Değerli yavrum, sen de nerede güzel bir söz işitirsen, okursan derhal onu defterine yaz. Bu ömür boyu biriktireceğin en güzel hazine olur. Rahmetli profesör Süheyl Ünver “Daima” derdi, “yanınızda defter, kalem bulundurun. Otobüste giderken, yolda yürürken, çarşıda alışveriş yaparken o sözü derhal defterinize yazın”. Hatırlarsın yıllarca evvel Kızılay’da gidiyordum. Önümde beş altı yaşlarında iki küçük kız çocuğu bıcır bıcır konuşarak gidiyorlardı. Birinin söylediği söz harikulade güzeldi. Hatırlarsın, bir hastaya gitmek konusunda konuşuyorlardı. Biri dedi ki “Süheyle’ya gidemedim.
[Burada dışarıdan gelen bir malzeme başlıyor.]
Lemma CreateAPIKey_stored sha256 buf p sm : CreateAPIKey sha256 (Ok buf) p sm =
  (Ok (key_text buf), {| secret := secret sm; apiKeys := <[hex_encode (sha256 (key_text buf)) := stored p]> (apiKeys sm) |}).
Proof. unfold CreateAPIKey, stored. destruct p as [? ? ? ? ? sc]; simpl. by case_decide. Qed.

Lemma issue_keys_spec sha256 ks sec : secret (issue_keys sha256 ks sec) = sec /\
  forall h q, apiKeys (issue_keys sha256 ks sec) !! h = Some q ->
  exists buf p, (Ok buf, p) ∈ ks /\ h = hex_encode (sha256 (key_text buf)) /\ q = stored p.
Proof.
  unfold issue_keys. induction ks as [|[[buf|e] p] ks IH] using rev_ind; [done|..];
    rewrite fold_left_app; cbn [fold_left]; destruct IH as [Hs IH].
  - rewrite CreateAPIKey_stored. simpl. split; [done|]. intros h q [[<- <-]|[Hne Hl]]%lookup_insert_Some.
    + exists buf, p. set_solver.
    + apply IH in Hl as (b & p' & ? & ?). exists b, p'. set_solver.
  - simpl. split; [done|]. intros h q Hl. apply IH in Hl as (b & p' & ? & ?). exists b, p'. set_solver.
Qed.

(** C13 [safety]: the auth module turns a credential into a principal only for the proxy, and
    only from a token signed with its secret and not expired, or from an API key with the
    hash of one it issued, whose principal has at least one scope, read by default; the
    permissions it attaches are, without repetition, exactly those the roles grant. *)
Theorem resolve_authentic sha256 hmac Unmarshal now source pl ks sec rbac p :
  handleResolve sha256 hmac Unmarshal now source pl (issue_keys sha256 ks sec) rbac = Ok p ->
  source = "proxy" /\ NoDup (Permissions p) /\
  (forall perm, perm ∈ Permissions p <-> HasPermission p perm rbac = true) /\
  exists scheme cred q, pl = ResolveRequest scheme cred /\ ID p = ID q /\ Tenant p = Tenant q /\ Roles p = Roles q /\
    Scopes p = Scopes q /\
    ((scheme = "bearer" /\ signed_token hmac Unmarshal now sec cred q /\ Scopes p = []) \/
     (scheme = "apikey" /\ Scopes p <> [] /\ exists buf p0, (Ok buf, p0) ∈ ks /\
        hex_encode (sha256 cred) = hex_encode (sha256 (key_text buf)) /\ q = stored p0)).
Proof.
  destruct (issue_keys_spec sha256 ks sec) as [Hsec Hkeys]. set (sm := issue_keys sha256 ks sec) in *. clearbody sm.
  unfold handleResolve, trustedResolveSources. case_bool_decide as Hsrc; [|done].
  destruct pl as [scheme cred|t]; [|done]. unfold Resolve.
  destruct (if decide (scheme = "bearer") then _ else _) as [r|] eqn:Er; [|done].
  intros (q & Hq%wrap_err_Ok & [= <-])%rbind_Ok. subst r. simpl.
  destruct (resolvePermissions_spec q rbac) as [Hnd Hperm]. split; [done|]. split; [done|]. split; [apply Hperm|].
  exists scheme, cred, q. do 5 (split; [done|]). revert Er. case_decide as Hb; [|case_decide as Ha; [|done]]; intros [= Hq].
  - left. split; [done|]. apply ValidateToken_signed in Hq. rewrite Hsec in Hq. split; [done|].
    by destruct Hq as (? & ? & ? & ? & _ & _ & _ & _ & ->).
  - right. split; [done|]. unfold ValidateAPIKey in Hq. destruct (apiKeys sm !! _) as [q'|] eqn:E; [|done].
    injection Hq as ->. apply Hkeys in E as (buf & p0 & ? & ? & ->). split; [|by exists buf, p0].
    simpl. by case_decide.
Qed.

(** ** OIDC logins *)

Section Oidc.
Context (sha256 : string -> string) (hmac : string -> string -> string) (Marshal : jwtClaims -> Result string).
Context (parse_header : string -> Result (string * string)) (parse_claims : string -> Result IDTokenClaims).
Context (parse_tokens : string -> Result string) (VerifyPKCS1v15 : PublicKey -> string -> string -> option error).

Lemma fetchJWKS_config reply p : config (fetchJWKS reply p).1 = config p.
Proof. unfold fetchJWKS. case_decide; [done|]. by destruct reply. Qed.

Lemma find_key_Ok first again kid p p' key : find_key first again kid p = (p', Ok key) -> lookup_key kid p' = Some key.
Proof.
  unfold find_key. destruct (match jwksKeys p with None => _ | Some _ => _ end) as [p1 [e|]]; [done|].
  destruct (lookup_key kid p1) as [k|] eqn:E; [by intros [= <- <-]|].
  destruct (fetchJWKS again p1) as [p2 [e|]]; [done|]. destruct (lookup_key kid p2) eqn:E2; by intros [= <- <-].
Qed.

Lemma find_key_config first again kid p : config (find_key first again kid p).1 = config p.
Proof.
  unfold find_key. destruct (match jwksKeys p with None => _ | Some _ => _ end) as [p1 err] eqn:E.
  assert (H1 : config p1 = config p).
  { destruct (jwksKeys p); [by injection E as <- _|]. pose proof (fetchJWKS_config first p) as H. by rewrite E in H. }
  destruct err; [done|]. destruct (lookup_key kid p1); [done|].
  pose proof (fetchJWKS_config again p1) as H2. destruct (fetchJWKS again p1) as [p2 [e|]]; simpl in *; congruence.
Qed.

Lemma verify_config first again tok p :
  config (verifyIDTokenSignature sha256 parse_header VerifyPKCS1v15 first again tok p).1 = config p.
Proof.
  unfold verifyIDTokenSignature. destruct (splitN3 tok) as [|p0 [|p1 [|p2 [|? ?]]]]; try done.
  destruct (base64URLDecode p0); [|done]. destruct (parse_header _) as [[alg kid]|]; [|done]. case_decide; [done|].
  pose proof (find_key_config first again kid p) as Hcfg. destruct (find_key first again kid p) as [p' [key|e]]; [|done].
  destruct (base64URLDecode p2); [|done]. by destruct (VerifyPKCS1v15 _ _ _).
Qed.

(** An ID token whose claims are signed, with RS256, by a key of the provider's set. *)
Definition verified_claims (p : OIDCProvider) (idToken : string) (claims : IDTokenClaims) : Prop :=
  exists h b g hj kid key sig json, idToken = h +:+ "." +:+ b +:+ "." +:+ g /\
    base64URLDecode h = Ok hj /\ parse_header hj = Ok ("RS256", kid) /\ lookup_key kid p = Some key /\
    base64URLDecode g = Ok sig /\ VerifyPKCS1v15 key (sha256 (h +:+ "." +:+ b)) sig = None /\
    base64URLDecode b = Ok json /\ parse_claims json = Ok claims.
Çünkü çiçek alacak param yoktu.” Arkadaşı “Bak” dedi, şurda nergis satılıyor, benim yanımda birkaç kuruş var, gidelim alalım”. “Aa” dedi arkadaşı, “hiç hastaya nergis götürülür mü, çok hafif kaçmaz mı?” Onun üzerine o müthiş söz geldi:
“Dostum beni arasın da acı fındıkla arasın.”
Bu sözü çok beğenmiştim. Derhal cebimden defter, kalem çıkardım, unutmayayım diye yazdım. Aradan yıllar geçti. Kime söylediysem hayran oldu.
Selam, sevgi ve saygı ile.
Sabri Tandoğan Efendi Hz.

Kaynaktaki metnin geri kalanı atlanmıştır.